■ Stored items:
Lemma append_frame_round_trip_witness :
  @decode_complete_frame mixing_sha256 sample_codec (sample_frame 1) 40 Codex =
    Ok (record_of (sample_append 1) (sample_frame 1)) ∧ zlen (sample_frame 1) = 95.
Proof.
  split; [|vm_compute; reflexivity].
  refine (proj1 (@append_frame_round_trip mixing_sha256 sample_codec Codex (sample_append 1)
    (sample_frame 1) 40 _ _)); vm_compute; reflexivity.
Defined.

Lemma scan_recovers_torn_append_witness :
  @scan_records mixing_sha256 sample_codec
    (Some (log_bytes sample_log ++ take 50 (sample_frame 3))) (config_stock Codex) = Ok {|
    scan_records_found := log_records 0 sample_log; valid_end := 190; physical_len := 240;
    scanned_records := 2; partial_tail := Some (take 50 (sample_frame 3)); corruption := None |}.
Proof.
  refine (proj1 (@scan_recovers_torn_append mixing_sha256 sample_codec (config_stock Codex)
    sample_log (sample_append 3) (sample_frame 3) 50 _ _ _ _ _ _)).
  - reflexivity.
  - split; [|repeat constructor]. repeat constructor.
  - split; vm_compute; reflexivity.
  - apply Nat.ltb_lt. vm_compute. reflexivity.
  - vm_compute. discriminate.
  - vm_compute. discriminate.
Defined.

(** Two appended frames and then a frame of another format version. *)
Definition sample_foreign_file : bytes :=
  log_bytes sample_log ++ take 8 (sample_frame 3) ++ [9] ++ drop 9 (sample_frame 3).

Lemma scan_accounts_for_every_byte_witness :
  @scan_records mixing_sha256 sample_codec (Some sample_foreign_file) (config_stock Codex) =
    Err (ResetRequired (FrameFormat SPOOL_MAGIC 9 SPOOL_MAGIC SPOOL_FORMAT_VERSION)) ∧
  @scan_accounts mixing_sha256 sample_codec (config_stock Codex) sample_foreign_file
    (@scan_records mixing_sha256 sample_codec (Some sample_foreign_file) (config_stock Codex)).
Proof.
  split; [vm_compute; reflexivity|].
  refine (@scan_accounts_for_every_byte mixing_sha256 sample_codec (config_stock Codex)
    sample_foreign_file _ _ _); vm_compute; first [reflexivity | discriminate].
Defined.
(* ===== verification/SpoolMeta.v ===== *)
(** * The spool's acknowledgement metadata

    [tracedecay-hooks/src/spool/meta.rs], the metadata types of
    [spool/types.rs] and the parts of [spool/mod.rs] that settle
    acknowledgements: which sequences are acknowledged, how the contiguous
    frontier [committed_through] advances over out-of-order acknowledgements,
    how the next sequence is recovered from the records file, and the check of
    the metadata against that file.

    The abstract view of the metadata is the predicate [settled]: the
    sequences that will never be replayed again. *)
From stdpp Require Import base list numbers sets sorting strings.
From S2P Require Import Prelude RustText Bytes OrdMap HookContract SpoolFrame.

#[local] Open Scope Z_scope.
#[local] Open Scope rust_scope.

(** ** Data *)
Inductive HookSpoolAckDispositionV1 : Type := Committed | TerminalTombstone.

#[export] Instance HookSpoolAckDispositionV1_eq_dec : EqDecision HookSpoolAckDispositionV1.
Proof. solve_decision. Defined.

Record AcknowledgedSequenceV1 : Type := {
  k_sequence : Z;
  k_receipt_id : bytes;
  k_disposition : HookSpoolAckDispositionV1;
}.

#[export] Instance AcknowledgedSequenceV1_eq_dec : EqDecision AcknowledgedSequenceV1.
Proof. solve_decision. Defined.

(** [HookSpoolAckV1] has the same three fields. *)
Record HookSpoolAckV1 : Type := {
  ack_sequence : Z;
  ack_receipt_id : bytes;
  ack_disposition : HookSpoolAckDispositionV1;
}.

Inductive SpoolIntegrityV1 : Type :=
  | Healthy
  | CorruptedAt (at_offset : Z).

#[export] Instance SpoolIntegrityV1_eq_dec : EqDecision SpoolIntegrityV1.
Proof. solve_decision. Defined.

Record HookSpoolMetaV1 : Type := {
  version : Z;
  committed_through : Z;
  next_sequence : Z;
  acknowledged : list AcknowledgedSequenceV1;
  integrity : SpoolIntegrityV1;
  retired_append_intent : option unit;
}.

Definition fresh : HookSpoolMetaV1 := {|
  version := SPOOL_META_VERSION;
  committed_through := 0;
  next_sequence := 1;
  acknowledged := [];
  integrity := Healthy;
  retired_append_intent := None;
|}.

Definition with_next_sequence (meta : HookSpoolMetaV1) (n : Z) : HookSpoolMetaV1 := {|
  version := version meta; committed_through := committed_through meta; next_sequence := n;
  acknowledged := acknowledged meta; integrity := integrity meta;
  retired_append_intent := retired_append_intent meta;
|}.

Definition with_acknowledged (meta : HookSpoolMetaV1) (c : Z) (acks : list AcknowledgedSequenceV1) :
    HookSpoolMetaV1 := {|
  version := version meta; committed_through := c; next_sequence := next_sequence meta;
  acknowledged := acks; integrity := integrity meta;
  retired_append_intent := retired_append_intent meta;
|}.

(** ** meta.rs *)
Fixpoint acknowledged_loop (committed next : Z) (entries : list AcknowledgedSequenceV1)
    (map : list (Z * AcknowledgedSequenceV1)) :
    result (list (Z * AcknowledgedSequenceV1)) HookSpoolError :=
  match entries with
  | [] => Ok map
  | entry :: entries =>
    if (k_sequence entry <=? committed) || (k_sequence entry >=? next)
       || bool_decide (k_receipt_id entry = zeros 16)
       || match map_get (k_sequence entry) map with Some _ => true | None => false end
    then Err MetadataCorrupted
    else acknowledged_loop committed next entries (map_insert (k_sequence entry) entry map)
  end.

Definition acknowledged_map (meta : HookSpoolMetaV1) :
    result (list (Z * AcknowledgedSequenceV1)) HookSpoolError :=
  acknowledged_loop (committed_through meta) (next_sequence meta) (acknowledged meta) [].

(** The [while let] loop of [normalize_acknowledgements]; each iteration that
    continues removes an entry, so the size of the map bounds it. *)
Fixpoint settle_loop (fuel : nat) (committed : Z) (map : list (Z * AcknowledgedSequenceV1)) :
    Z * list (Z * AcknowledgedSequenceV1) :=
  match fuel with
  | O => (committed, map)
  | S fuel =>
    match checked_add u64_max committed 1 with
    | None => (committed, map)
    | Some next =>
      match map_get next map with
      | Some _ => settle_loop fuel next (map_remove next map)
      | None => (committed, map)
      end
    end
  end.

Definition normalize_acknowledgements (meta : HookSpoolMetaV1) :
    result HookSpoolMetaV1 HookSpoolError :=
  let? map := acknowledged_map meta in
  let settled := settle_loop (S (length map)) (committed_through meta) map in
  Ok (with_acknowledged meta (fst settled) ((snd settled).*2)).

Fixpoint advance_loop (first_unrecorded next : Z) (records : list PendingRecordV1) :
    result Z HookSpoolError :=
  match records with
  | [] => Ok next
  | record :: records =>
    if p_sequence record >=? first_unrecorded then
      if negb (p_sequence record =? next) then Err MetadataCorrupted
      else match checked_add u64_max next 1 with
           | None => Err MetadataCorrupted
           | Some next => advance_loop first_unrecorded next records
           end
    else advance_loop first_unrecorded next records
  end.

Definition advance_next_sequence (meta : HookSpoolMetaV1) (records : list PendingRecordV1) :
    result HookSpoolMetaV1 HookSpoolError :=
  let? next := advance_loop (next_sequence meta) (next_sequence meta) records in
  Ok (with_next_sequence meta next).

Definition validate_meta (meta : HookSpoolMetaV1) (limits : HookSpoolLimitsV1) :
    result unit HookSpoolError :=
  if (next_sequence meta =? 0) || (next_sequence meta <=? committed_through meta)
     || (zlen (acknowledged meta) >? max_host_records limits)
  then Err MetadataCorrupted
  else let? _ := acknowledged_map meta in Ok tt.

(** [while iterator.peek() < sequence { iterator.next() }]. *)
Fixpoint skip_below (sequence : Z) (l : list Z) : list Z :=
  match l with
  | [] => []
  | x :: r => if x <? sequence then skip_below sequence r else l
  end.

Definition peek_is (sequence : Z) (l : list Z) : bool :=
  match l with x :: _ => x =? sequence | [] => false end.

(** The [for sequence in ..] loop of [validate_meta_against_records] over [n]
    sequences from [sequence]; it ends with what is left of [present]. *)
Fixpoint cover_loop (n : nat) (sequence : Z) (present acked : list Z) :
    result (list Z) HookSpoolError :=
  match n with
  | O => Ok present
  | S n =>
    let present := skip_below sequence present in
    let acked := skip_below sequence acked in
    if peek_is sequence present then cover_loop n (sequence + 1) (tail present) acked
    else if peek_is sequence acked then cover_loop n (sequence + 1) present (tail acked)
    else Err MetadataCorrupted
  end.

Definition validate_meta_against_records (meta : HookSpoolMetaV1) (sequences : list Z)
    (limits : HookSpoolLimitsV1) : result unit HookSpoolError :=
  let outstanding := next_sequence meta - committed_through meta - 1 in
  if outstanding <? 0 then Err MetadataCorrupted
  else if outstanding >? max_host_records limits then Err MetadataCorrupted
  else
    let? map := acknowledged_map meta in
    let start := sat_add u64_max (committed_through meta) 1 in
    let? present := cover_loop (Z.to_nat (next_sequence meta - start)) start sequences (map_keys map) in
    if is_empty (skip_below (next_sequence meta) present) then Ok tt else Err MetadataCorrupted.

(** ** Settlement in mod.rs *)

(** The pending records of an open: past the frontier and not acknowledged. *)
Definition pending_of (meta : HookSpoolMetaV1) (map : list (Z * AcknowledgedSequenceV1))
    (records : list PendingRecordV1) : list PendingRecordV1 :=
  List.filter (λ record, (p_sequence record >? committed_through meta)
    && match map_get (p_sequence record) map with Some _ => false | None => true end) records.

(** [pending.iter().position(|record| record.sequence == sequence)]. *)
Fixpoint position_of (sequence : Z) (pending : list PendingRecordV1) : option nat :=
  match pending with
  | [] => None
  | record :: pending =>
    if p_sequence record =? sequence then Some O else S <$> position_of sequence pending
  end.

(** The closure of [acknowledge_many]; [added] is
    [next_meta.acknowledged[self.meta.acknowledged.len()..]] and [indices] the
    acknowledged indices so far. *)
Definition acknowledge_one (meta : HookSpoolMetaV1) (existing : list (Z * AcknowledgedSequenceV1))
    (pending : list PendingRecordV1) (added : list AcknowledgedSequenceV1)
    (indices : list (nat * HookSpoolAckDispositionV1)) (ack : HookSpoolAckV1) :
    result bool HookSpoolError * list AcknowledgedSequenceV1 *
      list (nat * HookSpoolAckDispositionV1) :=
  if (ack_sequence ack =? 0) || bool_decide (ack_receipt_id ack = zeros 16)
  then (Err AckConflict, added, indices)
  else if ack_sequence ack <=? committed_through meta then (Ok false, added, indices)
  else
    let prior :=
      match map_get (ack_sequence ack) existing with
      | Some prior => Some prior
      | None => find (λ prior, k_sequence prior =? ack_sequence ack) added
      end in
    match prior with
    | Some prior =>
      if bool_decide (k_receipt_id prior = ack_receipt_id ack)
         && bool_decide (k_disposition prior = ack_disposition ack)
      then (Ok false, added, indices)
      else (Err AckConflict, added, indices)
    | None =>
      match position_of (ack_sequence ack) pending with
      | None => (Err AckConflict, added, indices)
      | Some index =>
        (Ok true,
         added ++ [{| k_sequence := ack_sequence ack; k_receipt_id := ack_receipt_id ack;
                      k_disposition := ack_disposition ack |}],
         indices ++ [(index, ack_disposition ack)])
      end
    end.

Fixpoint acknowledge_each (meta : HookSpoolMetaV1) (existing : list (Z * AcknowledgedSequenceV1))
    (pending : list PendingRecordV1) (added : list AcknowledgedSequenceV1)
    (indices : list (nat * HookSpoolAckDispositionV1)) (acks : list HookSpoolAckV1) :
    list (result bool HookSpoolError) * list AcknowledgedSequenceV1 *
      list (nat * HookSpoolAckDispositionV1) :=
  match acks with
  | [] => ([], added, indices)
  | ack :: acks =>
    let '(outcome, added, indices) := acknowledge_one meta existing pending added indices ack in
    let '(outcomes, added, indices) := acknowledge_each meta existing pending added indices acks in
    (outcome :: outcomes, added, indices)
  end.

(** [acknowledge_many] up to its publication: the outcome of every slot and
    the metadata to publish, [None] when no acknowledgement was new. *)
Definition acknowledge_plan (meta : HookSpoolMetaV1) (pending : list PendingRecordV1)
    (acks : list HookSpoolAckV1) :
    result (list (result bool HookSpoolError) * option HookSpoolMetaV1) HookSpoolError :=
  let? existing := acknowledged_map meta in
  let '(outcomes, added, indices) := acknowledge_each meta existing pending [] [] acks in
  if is_empty indices then Ok (outcomes, None)
  else
    let? next_meta := normalize_acknowledgements
      (with_acknowledged meta (committed_through meta) (acknowledged meta ++ added)) in
    Ok (outcomes, Some next_meta).

(** ** The abstract view *)
Definition settled (meta : HookSpoolMetaV1) (s : Z) : Prop :=
  s <= committed_through meta ∨ s ∈ k_sequence <$> acknowledged meta.

(** What [acknowledged_map] accepts. *)
Definition acks_ok (meta : HookSpoolMetaV1) : Prop :=
  NoDup (k_sequence <$> acknowledged meta) ∧
  ∀ e, e ∈ acknowledged meta →
    committed_through meta < k_sequence e < next_sequence meta ∧ k_receipt_id e ≠ zeros 16.

(** ** Lemmas *)
Abbreviation keyed := (λ e : AcknowledgedSequenceV1, (k_sequence e, e)).

Lemma acknowledged_loop_inv c n entries map m :
  map_sorted map → acknowledged_loop c n entries map = Ok m →
  map_sorted m ∧ m ≡ₚ map ++ (keyed <$> entries) ∧
  (∀ e, e ∈ entries → c < k_sequence e < n ∧ k_receipt_id e ≠ zeros 16) ∧
  (NoDup (map_keys map) → NoDup (map_keys map ++ (k_sequence <$> entries))).
Proof.
  revert map. induction entries as [|e entries IH]; intros map Hs; simpl.
  { intros [= <-]. rewrite !app_nil_r. split_and!; [done..|set_solver|done]. }
  destruct (_ || _ || _ || _) eqn:E; [done|]. intros Hm.
  apply orb_false_iff in E as [E E4]. bools.
  destruct (map_get (k_sequence e) map) eqn:G; [done|].
  apply IH in Hm as (M1 & M2 & M3 & M4); [|by apply map_insert_sorted].
  rewrite Z.geb_leb, Z.leb_gt in *. split_and!; [done|..].
  - rewrite M2, map_insert_perm by done. simpl. apply Permutation_middle.
  - intros x [->|Hx]%elem_of_cons; [|by apply M3]. split; [lia|done].
  - intros Hnd. apply map_get_None in G.
    assert (map_keys (map_insert (k_sequence e) e map) ≡ₚ k_sequence e :: map_keys map) as Hp.
    { unfold map_keys. rewrite map_insert_perm by by apply map_get_None. done. }
    rewrite Hp in M4. rewrite <- Permutation_middle. apply M4. by constructor.
Qed.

■ PROBLEM REQUIREMENTS: With the first line being the one containing "(config_stock Codex) sample_foreign_file" and the last line the one containing "The abstract view of", transcribe exactly the lines above that fall in that range.

■ RESPONSE:
  @scan_accounts mixing_sha256 sample_codec (config_stock Codex) sample_foreign_file
    (@scan_records mixing_sha256 sample_codec (Some sample_foreign_file) (config_stock Codex)).
Proof.
  split; [vm_compute; reflexivity|].
  refine (@scan_accounts_for_every_byte mixing_sha256 sample_codec (config_stock Codex)
    sample_foreign_file _ _ _); vm_compute; first [reflexivity | discriminate].
Defined.
(* ===== verification/SpoolMeta.v ===== *)
(** * The spool's acknowledgement metadata

    [tracedecay-hooks/src/spool/meta.rs], the metadata types of
    [spool/types.rs] and the parts of [spool/mod.rs] that settle
    acknowledgements: which sequences are acknowledged, how the contiguous
    frontier [committed_through] advances over out-of-order acknowledgements,
    how the next sequence is recovered from the records file, and the check of
    the metadata against that file.

    The abstract view of the metadata is the predicate [settled]: the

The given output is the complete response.